When the engaging member 26 moved in the other side in the axis A1
direction has reached the first position, the engaging member 26 is
located at a position at which the engaging portion 26d and the
second engaged portion 25c are not engaged with each other in the
axis A1 direction, and accordingly the engaging member 26 and the
second engaged member 25 are disengaged from each other. This
disengagement interrupts the transmission of the driving force from
the first shaft member 23 to the second bevel gear 22.
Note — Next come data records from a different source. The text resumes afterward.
(** One turn. *)
Lemma wp_iappend_step s X C O i p (Q : list Z * Z * inode + Z * inode -> image -> Prop) :
  at_work s X C O -> is_inum i -> Forall is_byte p -> p <> [] ->
  let off := Z.of_nat (length (C i)) in
  let n1 := Z.min (Z.of_nat (length p)) ((off / BSIZE + 1) * BSIZE - off) in
  off + Z.of_nat (length p) <= MAXFILE * BSIZE -> freeblock s + fblocks (off + n1) - fblocks off <= FSSIZE ->
  (forall s' O' x, 1 <= n1 <= Z.of_nat (length p) ->
    at_work s' (fupd X i x) (fupd C i (C i ++ take (Z.to_nat n1) p)) O' -> only_data s s' -> readdressed (X i) x ->
    freeblock s' <= freeblock s + fblocks (off + n1) - fblocks off ->
    Q (inl (drop (Z.to_nat n1) p, off + n1, x)) s') ->
  wp (iappend_step (p, off, X i)) Q s.
Proof.
  intros W Hi Hp Hne off n1 Hmax Hroom HQ. pose proof W as [G Hn Hwf]. destruct p as [|c0 p0]; [done|].
  set (p := c0 :: p0) in *. assert (1 <= Z.of_nat (length p)) as Hlen by (cbn; lia).
  pose proof (Z.div_mod off BSIZE ltac:(done)) as Ediv. pose proof (Z.mod_pos_bound off BSIZE ltac:(done)) as Hmod.
  assert (1 <= n1 /\ off + n1 <= (off / BSIZE + 1) * BSIZE) as [Hn1 Hn1'] by (unfold n1; nia).
  unfold iappend_step. rewrite (proj2 (Z.ltb_lt 0 _)) by lia. cbn [negb].
  assert (in_file (off / BSIZE)) as Hbn by (apply div_block; lia). rewrite (proj2 (Z.ltb_lt _ MAXFILE)) by apply Hbn. cbn [negb].
  pose proof (needed_fblocks _ _ _ _ _ i n1 G Hi ltac:(lia) Hn1 Hn1') as Hneed. fold off in Hneed.
  apply wp_bind, (wp_iappend_block s X C O); [done..|lia|]. intros s1 O1 x W1 Hod1 Hra Hbz Hf1. pose proof W1 as [G1 Hns1 Hwf1].
  fold n1. pose proof (blk_lt _ _ _ _ _ G1 i (off / BSIZE) Hi Hbn) as Hb. rewrite fupd_eq in Hb. specialize (Hb Hbz).
  apply wp_bind, wp_rsect; [lia|]. apply wp_bind, wp_modify, wp_ret.
  assert (length (take (Z.to_nat n1) p) = Z.to_nat n1) as Htk by (rewrite length_take; lia).
  pose proof (inv_write _ _ _ _ _ i (take (Z.to_nat n1) p) G1 Hi ltac:(by apply Forall_take)) as Gw. cbn zeta in Gw.
  fold off in Gw. rewrite fupd_eq, Htk in Gw. specialize (Gw ltac:(lia) ltac:(lia) Hbz).
  replace (off - off / BSIZE * BSIZE) with (off mod BSIZE) by lia. rewrite u32_small by (rewrite MAXFILE_eq, BSIZE_eq in *; lia).
  apply (HQ _ O1 x); [unfold n1; lia|split; [exact Gw|cbn; lia|done]| |done|cbn; lia].
  transitivity s1; [done|]. split; [cbn; lia|done|]. intros b Hb'. cbn. apply fupd_ne. lia.
Qed.

(** The loop. *)
Lemma wp_iappend_loop fuel : forall s X C O i p (Q : Z * inode -> image -> Prop),
  at_work s X C O -> is_inum i -> Forall is_byte p -> (length p < fuel)%nat ->
  let off := Z.of_nat (length (C i)) in
  let e := off + Z.of_nat (length p) in
  e <= MAXFILE * BSIZE -> freeblock s + fblocks e - fblocks off <= FSSIZE ->
  (forall s' O' x, at_work s' (fupd X i x) (fupd C i (C i ++ p)) O' -> only_data s s' -> readdressed (X i) x ->
    freeblock s' <= freeblock s + fblocks e - fblocks off -> Q (e, x) s') ->
  wp (iter fuel iappend_step (p, off, X i)) Q s.
Proof.
  induction fuel as [|fuel IH]; intros s X C O i p Q W Hi Hp Hf off e Hmax Hroom HQ; [lia|]. cbn [iter]. apply wp_bind.
  destruct (decide (p = [])) as [->|Hne].
  { apply wp_ret, wp_ret. assert (e = off) as Ee by (unfold e; cbn; lia).
    replace (off, X i) with (e, X i) by by rewrite Ee. apply (HQ s O); [|done| |rewrite Ee; lia].
    - eapply at_work_ext; [apply fupd_same| |exact W]. intros j. rewrite app_nil_r. apply fupd_same.
    - apply readdressed_refl. by apply W. }
  set (n1 := Z.min (Z.of_nat (length p)) ((off / BSIZE + 1) * BSIZE - off)).
  assert (fblocks (off + n1) <= fblocks e) as Hmono by (apply fblocks_mono; unfold e; lia).
  apply (wp_iappend_step s X C O i p); fold off n1; [done..|lia|]. intros s1 O1 x Hn1 W1 Hod1 Hra1 Hf1.
  set (c := take (Z.to_nat n1) p) in *. set (r := drop (Z.to_nat n1) p).
  assert (Z.of_nat (length c) = n1 /\ Z.of_nat (length r) = Z.of_nat (length p) - n1) as [Hc Hr].
  { unfold c, r. rewrite length_take, length_drop. lia. }
  assert (c ++ r = p) as Ecr by apply take_drop.
  pose proof (IH s1 (fupd X i x) (fupd C i (C i ++ c)) O1 i r Q W1 Hi ltac:(by apply Forall_drop) ltac:(lia)) as H.
  cbn zeta in H. rewrite !fupd_eq, length_app, Nat2Z.inj_add, Hc, Hr in H. fold off in H.
  replace (off + n1 + (Z.of_nat (length p) - n1)) with e in H by (unfold e; lia).
  apply H; [done|lia|]. intros s2 O2 y W2 Hod2 Hra2 Hf2.
  apply (HQ s2 O2); [|by transitivity s1|by eapply readdressed_trans|lia].
  eapply at_work_ext; [| |exact W2]; intros j; rewrite fupd_fupd; [done|]. by rewrite <- app_assoc, Ecr.
Qed.

(** ** Inodes on the image *)

Lemma fs_inv_meta im im' fb X C O : (forall b, nmeta <= b -> im' b = im b) -> fs_inv im fb X C O -> fs_inv im' fb X C O.
Proof.
  intros E G. pose proof G as [H1 H2 H3 H4 H5 H6 H7 H8].
  assert (forall j bn, is_inum j -> blk im' (X j) bn = blk im (X j) bn) as Eb.
  { intros j bn Hj. apply blk_ext. intros Hz. apply E. by apply (ind_lt _ _ _ _ _ G). }
  split; try done.
  - intros b k Hb Hk. rewrite E by lia. by apply H3.
  - intros j bn Hj Hbn. rewrite Eb by done. by apply H4.
  - intros j bn Hj Hbn. rewrite Eb by done. by apply H6.
  - intros j o Hj Ho. rewrite <- H7 by done. apply fbyte_ext; [by apply Eb|]. intros Hz. apply E.
    apply (blk_lt _ _ _ _ _ G j); [done|by apply div_block|done].
Qed.

(** The whole state: the files, their inodes on the image with type [T], the
    superblock, and the empty log. *)
Record mk_inv (s : image) (X : Z -> inode) (C : Z -> list Z) (T : Z -> Z) (O : Z -> option (Z * Z)) : Prop := {
  mi_work : at_work s X C O;
  mi_disk : forall j, is_inum j -> stored (sect s (IBLOCK j sb)) (dinode_off j) (X j);
  mi_size : forall j, is_inum j -> i_size (X j) = Z.of_nat (length (C j));
  mi_type : forall j, is_inum j -> i_type (X j) = T j /\ i_nlink (X j) = (if T j =? 0 then 0 else 1) /\
    i_major (X j) = 0 /\ i_minor (X j) = 0;
  mi_sb : sect s 1 = sb_block;
  mi_log : forall b, 0 <= b < 32 -> b <> 1 -> sect s b = ∅
}.

(** Writing an inode. *)
Lemma wp_winode s i x (Q : unit -> image -> Prop) : nsect s = FSSIZE -> is_inum i ->
  Q tt (mkimage (fupd (sect s) (IBLOCK i sb) (dinode_put x (sect s (IBLOCK i sb)) (dinode_off i))) FSSIZE
         (freeinode s) (freeblock s) (said s)) -> wp (winode i x) Q s.
Proof.
  intros Hn Hi HQ. destruct (inum_block i Hi) as [_ Hb]. apply wp_bind, wp_rsect; [unfold FSSIZE in *; lia|]. apply wp_modify.
  replace (Z.max (nsect s) (IBLOCK i sb + 1)) with FSSIZE by (rewrite Hn; unfold FSSIZE; lia). done.
Qed.

Lemma put_disk im X i x : (forall j, is_inum j -> stored (im (IBLOCK j sb)) (dinode_off j) (X j)) -> is_inum i -> inode_wf x ->
  forall j, is_inum j -> stored (fupd im (IBLOCK i sb) (dinode_put x (im (IBLOCK i sb)) (dinode_off i)) (IBLOCK j sb))
    (dinode_off j) (fupd X i x j).
Proof.
  intros Hd Hi Hx j Hj. destruct (inum_block i Hi) as [Ei _], (inum_block j Hj) as [Ej _].
  destruct (decide (j = i)) as [->|Hne]; [rewrite !fupd_eq; by apply put_stored|]. rewrite (fupd_ne X) by done.
  unfold fupd. case_decide as E; [|by apply Hd]. rewrite <- E. apply stored_other; [by apply Hd|].
  apply dinode_off_disjoint; [unfold is_inum in *; lia..|done|]. change IPB with 8. lia.
Qed.

(** The state after [winode]: the file of [i] is what [x] says. *)
Lemma winode_inv s X C T O i x t : at_work s (fupd X i x) C O -> is_inum i -> inode_wf x ->
  (forall j, is_inum j -> stored (sect s (IBLOCK j sb)) (dinode_off j) (X j)) ->
  (forall j, is_inum j -> i_size (fupd X i x j) = Z.of_nat (length (C j))) ->
  (forall j, is_inum j -> i_type (X j) = T j /\ i_nlink (X j) = (if T j =? 0 then 0 else 1) /\ i_major (X j) = 0 /\ i_minor (X j) = 0) ->
  i_type x = t -> i_nlink x = (if t =? 0 then 0 else 1) -> i_major x = 0 -> i_minor x = 0 ->
  sect s 1 = sb_block -> (forall b, 0 <= b < 32 -> b <> 1 -> sect s b = ∅) ->
  mk_inv (mkimage (fupd (sect s) (IBLOCK i sb) (dinode_put x (sect s (IBLOCK i sb)) (dinode_off i))) FSSIZE
    (freeinode s) (freeblock s) (said s)) (fupd X i x) C (fupd T i t) O.
Proof.
  intros [G Hn Hwf] Hi Hx Hd Hsz Hty H1 H2 H3 H4 H5 H6. destruct (inum_block i Hi) as [_ Hb].
  split; cbn [sect].
  - split; [|done|done]. eapply fs_inv_meta; [|exact G]. intros b Hb'. cbn. apply fupd_ne. rewrite nmeta_eq in Hb'. lia.
  - by apply put_disk.
  - done.
  - intros j Hj. unfold fupd. case_decide; [done|by apply Hty].
  - rewrite fupd_ne by lia. done.
  - intros b Hb1 Hb2. rewrite fupd_ne by lia. by apply H6.
Qed.

Lemma disk_eq_wf x y : disk_eq x y -> inode_wf y -> inode_wf x.
Proof.
  intros (E1 & E2 & E3 & E4 & E5 & E6) []. split; rewrite ?E1, ?E2, ?E3, ?E4, ?E5; try done. intros k Hk. rewrite E6; auto.
Qed.
(** The sector the registers name. *)
Definition lba (s : boot) : Z :=
  (ports s).[0x1F3] + 256 * (ports s).[0x1F4] + 65536 * (ports s).[0x1F5] + 16777216 * Z.land (ports s).[0x1F6] 0xF.

Definition copy_in (m : memory) (dst sect : Z) : memory :=
  foldl (fun m i => store8 m (dst + i) (disk (SECTSIZE * sect + i))) m (seqZ 0 SECTSIZE).

(** [insl] of one sector from the data port: there must have been a command to
    read one sector, and the controller must be ready. *)
Definition insl (dst : Z) : M boot unit := fun s =>
  if ((ports s).[0x1F7] =? 0x20) && ((ports s).[0x1F2] =? 1) && (busy s =? 0)%nat
  then Ret tt (mkboot (copy_in (ram s) dst (lba s)) (ports s) (busy s)) else Undef.

Definition waitdisk (fuel : nat) : M boot unit :=
  iter fuel (fun _ : unit =>
    let* v := inb_status in
    ret (if negb (Z.land v 0xC0 =? 0x40) then inl tt else inr tt)) tt.

Definition readsect (fuel : nat) (dst offset : Z) : M boot unit :=
  waitdisk fuel ;;;
  outb 0x1F2 1 ;;;
  outb 0x1F3 offset ;;;
  outb 0x1F4 (Z.shiftr offset 8) ;;;
  outb 0x1F5 (Z.shiftr offset 16) ;;;
  outb 0x1F6 (Z.lor (Z.shiftr offset 24) 0xE0) ;;;
  outb 0x1F7 0x20 ;;;
  waitdisk fuel ;;;
  insl dst.
(** * Function definitions of the schema: signature compiler

    A shallow embedding of [edb/lang/schema/functions.py]: parameter
    extraction ([parameters_from_ast]), the overload-qualified name
    ([FunctionCommandMixin._get_function_fullname]), the command tree of a
    CREATE FUNCTION statement, its application to a schema and the target
    name of a DROP FUNCTION statement.

    Python exceptions are results of type [result]; the schema, which the
    Python code mutates in place, is passed explicitly and returned together
    with the outcome. *)

From stdpp Require Import base option list strings gmap fin_maps.

Open Scope string_scope.
Open Scope list_scope.

(** ** Names *)

(** [sn.Name]: a string subclass built from a module and a local name; as a
    string it reads [module::name]. *)
Record Name := mkName { module : string; name : string }.

Definition Name_str (n : Name) : string := module n +:+ "::" +:+ name n.

(** ** Enumerations of the syntax tree *)

Inductive TypeModifier := SINGLETON | OPTIONAL | SET_OF.

Inductive ParameterKind := POSITIONAL | NAMED_ONLY | VARIADIC.

Inductive Language := SQL | EdgeQL.

#[global] Instance ParameterKind_eq_dec : EqDecision ParameterKind.
Proof. solve_decision. Defined.

Definition is_VARIADIC (k : ParameterKind) : bool :=
  match k with VARIADIC => true | _ => false end.

Definition is_NAMED_ONLY (k : ParameterKind) : bool :=
  match k with NAMED_ONLY => true | _ => false end.

(** ** Type references

    What [utils.ast_to_typeref] hands back and what a [paramtypes] list
    holds: an [so.ObjectRef] (a reference by class name), an
    [s_types.Collection] (with its [schema_name], its [element_type] and,
    as every named object, a [name]) or any other type object, of which
    the code only reads [name]. *)
Inductive SchemaType :=
| ObjectRef (classname : Name)
| Collection (coll_name : Name) (schema_name : string)
             (element_type : SchemaType)
| TypeObj (type_name : Name).

(** The [name] attribute of a type object. An [ObjectRef] answers with the
    class name it refers to. *)
Definition SchemaType_name (t : SchemaType) : Name :=
  match t with
  | ObjectRef cn => cn
  | Collection n _ _ => n
  | TypeObj n => n
  end.

(** ** Exceptions *)

(** The three [ql_errors.EdgeQLError] raised in this file, told apart by
    their message. *)
Inductive EdgeQLErrorKind :=
| PolymorphicDefault   (* polymorphic parameter ... cannot have a default value *)
| DuplicateSignature   (* a function with the same signature is already defined *)
| NamedOnlyNotAllowed. (* named only parameters are not allowed in this context *)

Inductive Exception :=
| EdgeQLError (k : EdgeQLErrorKind)
| KeyError (key : string)
| TypeError
| External (msg : string).

Definition PolymorphicDefaultError : Exception := EdgeQLError PolymorphicDefault.
Definition DuplicateSignatureError : Exception := EdgeQLError DuplicateSignature.
Definition InvalidParameterKindError : Exception := EdgeQLError NamedOnlyNotAllowed.

Inductive result (A : Type) :=
| Ok (a : A)
| Raise (e : Exception).

Arguments Ok {A} a.
Arguments Raise {A} e.

#[global] Instance result_ret : MRet result := fun _ a => Ok a.

#[global] Instance result_bind : MBind result := fun _ _ f m =>
  match m with
  | Ok a => f a
  | Raise e => Raise e
  end.

Definition is_Ok {A} (r : result A) : bool :=
  match r with Ok _ => true | Raise _ => false end.

(** ** Field values, commands and the schema *)

(** The values the property commands of a function carry. *)
Inductive Value :=
| VNone
| VName (n : Name)
| VStr (s : string)
| VBool (b : bool)
| VStrList (l : list string)
| VTypeList (l : list SchemaType)
| VTypeModList (l : list TypeModifier)
| VKindList (l : list ParameterKind)
| VExprList (l : list (option string))
| VType (t : SchemaType)
| VTypeMod (m : TypeModifier)
| VLanguage (l : Language).

Definition VOptStr (o : option string) : Value :=
  match o with Some s => VStr s | None => VNone end.

(** [sd.AlterObjectProperty(property=..., new_value=...)] *)
Record AlterObjectProperty := mkAlterObjectProperty {
  property : string;
  new_value : Value
}.

(** An object-level command: the class name it targets and its property
    commands, in the order of the [add] calls. *)
Record Command := mkCommand {
  classname_of : Name;
  ops : list AlterObjectProperty
}.

Definition add (cmd : Command) (op : AlterObjectProperty) : Command :=
  mkCommand (classname_of cmd) (ops cmd ++ [op]).

(** A schema object is its mapping from field names to values; a schema
    maps the string of a qualified name to the object stored there. *)
Abbreviation SchemaObject := (gmap string Value).
Abbreviation Schema := (gmap string SchemaObject).

(** ** Parameter extraction *)

Record ParametersInfo := mkParametersInfo {
  paramnames : list string;
  paramdefaults : list (option string);
  paramtypes : list SchemaType;
  paramtypemods : list TypeModifier;
  paramkinds : list ParameterKind;
  variadic : option nat
}.

Section Functions.

(** Syntax-tree nodes of the parser: expressions, syntactic types and
    object references; and the module aliases of a command context. *)
Variables Expr TypeName ObjectRefNode ModAliases : Type.

(** [codegen.generate_source] and [utils.ast_to_typeref], the
    code-generation and type-resolution collaborators; both may raise. *)
Variable generate_source : Expr -> result string.
Variable ast_to_typeref : TypeName -> ModAliases -> Schema -> result SchemaType.

(** [qlast.FuncParam] *)
Record FuncParam := mkFuncParam {
  arg_name : string;
  arg_type : TypeName;
  arg_typemod : TypeModifier;
  arg_kind : ParameterKind;
  arg_default : option Expr
}.

(** [default = None; if arg.default is not None: default =
    codegen.generate_source(arg.default)] *)
Definition source_of_default (arg : FuncParam) : result (option string) :=
  match arg_default arg with
  | Some e => src ← generate_source e; Ok (Some src)
  | None => Ok None
  end.

(** The body of the loop of [parameters_from_ast], for the argument [arg]
    at index [argi], on the lists and the variadic index built so far. *)
Definition parameters_step (modaliases : ModAliases) (schema : Schema)
    (allow_named : bool) (argi : nat) (arg : FuncParam)
    (pi : ParametersInfo) : result ParametersInfo :=
  let paramnames' := paramnames pi ++ [arg_name arg] in
  let paramtypemods' := paramtypemods pi ++ [arg_typemod arg] in
  let paramkinds' := paramkinds pi ++ [arg_kind arg] in
  default ← source_of_default arg;
  let paramdefaults' := paramdefaults pi ++ [default] in
  ty ← ast_to_typeref (arg_type arg) modaliases schema;
  let paramtypes' := paramtypes pi ++ [ty] in
  let variadic' :=
    if is_VARIADIC (arg_kind arg) then Some argi else variadic pi in
  if is_NAMED_ONLY (arg_kind arg) && negb allow_named
  then Raise InvalidParameterKindError
  else Ok (mkParametersInfo paramnames' paramdefaults' paramtypes'
                            paramtypemods' paramkinds' variadic').

(** [for argi, arg in enumerate(astnode.args)], from index [argi] on. *)
Fixpoint parameters_loop (modaliases : ModAliases) (schema : Schema)
    (allow_named : bool) (argi : nat) (args : list FuncParam)
    (pi : ParametersInfo) : result ParametersInfo :=
  match args with
  | [] => Ok pi
  | arg :: rest =>
      pi' ← parameters_step modaliases schema allow_named argi arg pi;
      parameters_loop modaliases schema allow_named (S argi) rest pi'
  end.

Definition parameters_from_ast (args : list FuncParam)
    (modaliases : ModAliases) (schema : Schema) (allow_named : bool)
    : result ParametersInfo :=
  parameters_loop modaliases schema allow_named 0 args
    (mkParametersInfo [] [] [] [] [] None).

(** ** The overload-qualified name *)

(** Modelled from the spec: [named.NamedObject.get_specialized_name], the
    object model's generic operation that specializes a name with
    qualifiers; it is not part of this file. It takes the base name and the
    qualifier tokens, in order, and gives the local part of the new name. *)
Variable get_specialized_name : Name -> list string -> string.

(** One turn of the loop over [paramtypes]: the tokens [pt] appends to
    [quals]. *)
Definition quals_step (quals : list string) (pt : SchemaType) : list string :=
  match pt with
  | ObjectRef cn => quals ++ [Name_str cn]
  | Collection _ sname et =>
      let quals := quals ++ [sname] in
      match et with
      | ObjectRef cn => quals ++ [Name_str cn]
      | _ => quals ++ [Name_str (SchemaType_name et)]
      end
  | TypeObj n => quals ++ [Name_str n]
  end.

(** The list [quals] at the end of the loop; [paramtypes] may be [None]
    (a missing property) and is skipped when it is [None] or empty. *)
Definition function_quals (paramtypes : option (list SchemaType))
    : list string :=
  match paramtypes with
  | Some ((_ :: _) as pts) => fold_left quals_step pts []
  | _ => []
  end.

Definition _get_function_fullname (nm : Name)
    (paramtypes : option (list SchemaType)) : Name :=
  let quals := function_quals paramtypes in
  mkName (module nm) (get_specialized_name nm quals).

(** ** Properties of a command *)

(** [props[key]] *)
Definition getitem (props : gmap string Value) (key : string) : result Value :=
  match props !! key with
  | Some v => Ok v
  | None => Raise (KeyError key)
  end.

Definition as_Name (v : Value) : result Name :=
  match v with VName n => Ok n | _ => Raise TypeError end.

Definition as_StrList (v : Value) : result (list string) :=
  match v with VStrList l => Ok l | _ => Raise TypeError end.

Definition as_TypeList (v : Value) : result (list SchemaType) :=
  match v with VTypeList l => Ok l | _ => Raise TypeError end.

Definition as_ExprList (v : Value) : result (list (option string)) :=
  match v with VExprList l => Ok l | _ => Raise TypeError end.

(** [props.get('paramtypes')], as the argument of
    [_get_function_fullname]. *)
Definition get_paramtypes (props : gmap string Value)
    : result (option (list SchemaType)) :=
  match props !! "paramtypes" with
  | None | Some VNone => Ok None
  | Some (VTypeList l) => Ok (Some l)
  | Some _ => Raise TypeError
  end.

(** Modelled from the spec: [get_struct_properties] of the base command
    class, which is not part of this file. An object-level command owns its
    target's qualified name and an ordered list of property commands; the
    properties are the name, under [name], and the value each property
    command sets, a later command overriding an earlier one. *)
Definition NamedObjectCommand_get_struct_properties (self : Command)
    (schema : Schema) : gmap string Value :=
  fold_left (fun props op => <[property op := new_value op]> props)
            (ops self) {[ "name" := VName (classname_of self) ]}.

Definition CreateFunction_get_struct_properties (self : Command)
    (schema : Schema) : result (gmap string Value) :=
  let props := NamedObjectCommand_get_struct_properties self schema in
  nm ← getitem props "name" ≫= as_Name;
  pts ← get_paramtypes props;
  Ok (<["name" := VName (_get_function_fullname nm pts)]> props).

(** ** Adding a function to the schema *)

(** Code that reads and updates the schema and may raise: the schema is
    threaded through, and a raise keeps the schema as it is at that
    point. *)
Definition SchemaM (A : Type) : Type := Schema -> Schema * result A.

#[local] Instance SchemaM_ret : MRet SchemaM := fun _ a schema => (schema, Ok a).

#[local] Instance SchemaM_bind : MBind SchemaM := fun _ _ f m schema =>
  match m schema with
  | (schema', Ok a) => f a schema'
  | (schema', Raise e) => (schema', Raise e)
  end.

Definition lift {A} (r : result A) : SchemaM A := fun schema => (schema, r).

Definition raise {A} (e : Exception) : SchemaM A := lift (Raise e).

(** [schema.get(key, None)] *)
Definition schema_get (key : string) : SchemaM (option SchemaObject) :=
  fun schema => (schema, Ok (schema !! key)).

(** [schema.add(obj)], under the string of the object's name. *)
Definition schema_add (key : string) (obj : SchemaObject) : SchemaM unit :=
  fun schema => (<[key := obj]> schema, Ok ()).

(** Modelled from the spec: [_add_to_schema] of the base Create command,
    which is not part of this file. Create instantiates a new object at the
    computed name and applies the property commands: the object is made of
    the properties [get_struct_properties] gives (the method of the
    command's own class, here an argument) and is stored under their
    [name]. *)
Definition CreateNamedObject__add_to_schema
    (get_struct_properties : Schema -> result (gmap string Value))
    : SchemaM unit :=
  fun schema =>
    (props ← lift (get_struct_properties schema);
     nm ← lift (getitem props "name" ≫= as_Name);
     schema_add (Name_str nm) props) schema.
(** * TaskManagerCore.js: a spreadsheet-backed task manager

    A shallow embedding of [src/TaskManagerCore.js].  The script keeps its
    tasks as the rows of one sheet of the active spreadsheet (row 1 is the
    header), memoises the task list in the script cache, and calls the
    host for dialogs and the clock.  Every script function is a
    computation over an explicit [world] that may throw.

    What is modelled and what is not:
    - JavaScript numbers are integers ([Z]); the two ratios of
      [getTaskAnalytics] are computed on binary64 floats.
    - Strings are sequences of 8-bit code units.
    - The sheet is an unbounded grid of cells.  A cell keeps the number,
      boolean, valid date or string written to it; the reading of a string
      as a number, a date or a formula that a spreadsheet may apply on
      entry is not modelled.  Data-validation rules, conditional
      formatting, fonts and colours are not part of the state; the calls
      that only set them leave the world as it is.
    - The script cache has no expiry and no size limit.
    - Conversions whose tables live in the host (string to number, date
      parsing and printing, ...) are the methods of the class [Host]; no
      theorem assumes anything about them.

    The file declares [addTask] (and [onOpen]) twice.  A later function
    declaration replaces an earlier one of the same name, so the
    declaration of line 435 is the [addTask] of the script; the one of
    line 133 is kept here as [addTask_133]. *)

From Stdlib Require Import ZArith String Ascii List Floats Uint63 DecimalString Lia.
From stdpp Require Import base gmap strings list.

Set Warnings "-register-all".

(** ** JavaScript values *)

Inductive jsval :=
| JUndefined
| JNull
| JBool (b : bool)
| JNum (n : Z)
| JStr (s : string)
| JDate (t : option Z)          (* time value in ms; [None] is Invalid Date *)
| JArr (items : list jsval)
| JObj (props : list (string * jsval)).

#[global] Instance jsval_inhabited : Inhabited jsval := populate JUndefined.

(** What the host decides.  [StringToNumber s] is [None] when the string
    converts to NaN or to a number that is not an integer. *)
Class Host := {
  StringToNumber : string -> option Z;
  ObjectToString : jsval -> string;      (* ToPrimitive of a Date, array or object *)
  Date_parse : string -> option Z;
  Date_toISOString : Z -> string;
  Number_toString : float -> string;     (* Number::toString, used from 1e21 on *)
  inheritedText : string -> string;      (* Object.prototype[k] as [+] converts it *)
  coerceCell : jsval -> jsval            (* what a cell keeps of a value it cannot hold *)
}.

(** *** Exceptions and results *)

Inductive exn :=
| Error (message : string)
| TypeError (message : string).

Definition message (e : exn) : string :=
  match e with Error m | TypeError m => m end.

Inductive result (A : Type) :=
| Ok (a : A)
| Throw (e : exn).
Arguments Ok {A} a.
Arguments Throw {A} e.

(** *** Strings *)

(** WhiteSpace and LineTerminator code units below 256. *)
Definition is_ws (c : ascii) : bool :=
  let n := nat_of_ascii c in
  (n =? 9) || (n =? 10) || (n =? 11) || (n =? 12) || (n =? 13) || (n =? 32) || (n =? 160).

Fixpoint trimStart (s : string) : string :=
  match s with
  | EmptyString => EmptyString
  | String c s' => if is_ws c then trimStart s' else s
  end.

Fixpoint trimEnd (s : string) : string :=
  match s with
  | EmptyString => EmptyString
  | String c s' =>
      match trimEnd s' with
      | EmptyString => if is_ws c then EmptyString else String c EmptyString
      | r => String c r
      end
  end.

(** [String.prototype.trim]. *)
Definition trim (s : string) : string := trimEnd (trimStart s).

(** [s.split(sep)] for a separator of one code unit. *)
Fixpoint split (sep : ascii) (s : string) : list string :=
  match s with
  | EmptyString => [EmptyString]
  | String c s' =>
      if Ascii.eqb c sep then EmptyString :: split sep s'
      else match split sep s' with
           | tok :: toks => String c tok :: toks
           | [] => [String c EmptyString]
           end
  end.

Definition decimal (n : Z) : string :=
  match n with
  | Z0 => "0"
  | Zpos p => NilZero.string_of_uint (Pos.to_uint p)
  | Zneg p => "-" ++ NilZero.string_of_uint (Pos.to_uint p)
  end.

(** The nearest binary64 float. *)
Definition Z2float (z : Z) : float := SF2Prim (binary_normalize prec emax z 0 false).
In the image forming apparatus 1, when the sheet S conveyed by the
first re-conveying roller 35a along the re-conveyance path L2 has
reached the registering rollers 34 in the state in which the
re-conveying-roller transmission mechanism 20 is being operated in
the second transmission mode by switching of the rotational
direction of the motor 4 from the reverse direction to the forward
direction, transmission of the driving force to the first
re-conveying roller 35a is interrupted, so that the sheet S is
conveyed by the registering rollers 34. In this case, the first
re-conveying roller 35a is rotated by the sheet S conveyed by the
registering rollers 34, and the first shaft member 23 is rotated in
the rotational direction by the rotation of the first re-conveying
roller 35a. It is noted that the driving force is not transmitted
to the first bevel gear 21 while the first re-conveying roller 35a
is rotated by the sheet S.
Thus, when the first shaft member 23 is rotated in the rotational
direction by the driving force transmitted from the first
re-conveying roller 35a, the engaging member 26 interrupts the
transmission of the driving force from the first shaft member 23 to
the second bevel gear 22. Accordingly, a load acting on the
components nearer to the second bevel gear 22 than to the first
shaft member 23 does not act on the first re-conveying roller 35a.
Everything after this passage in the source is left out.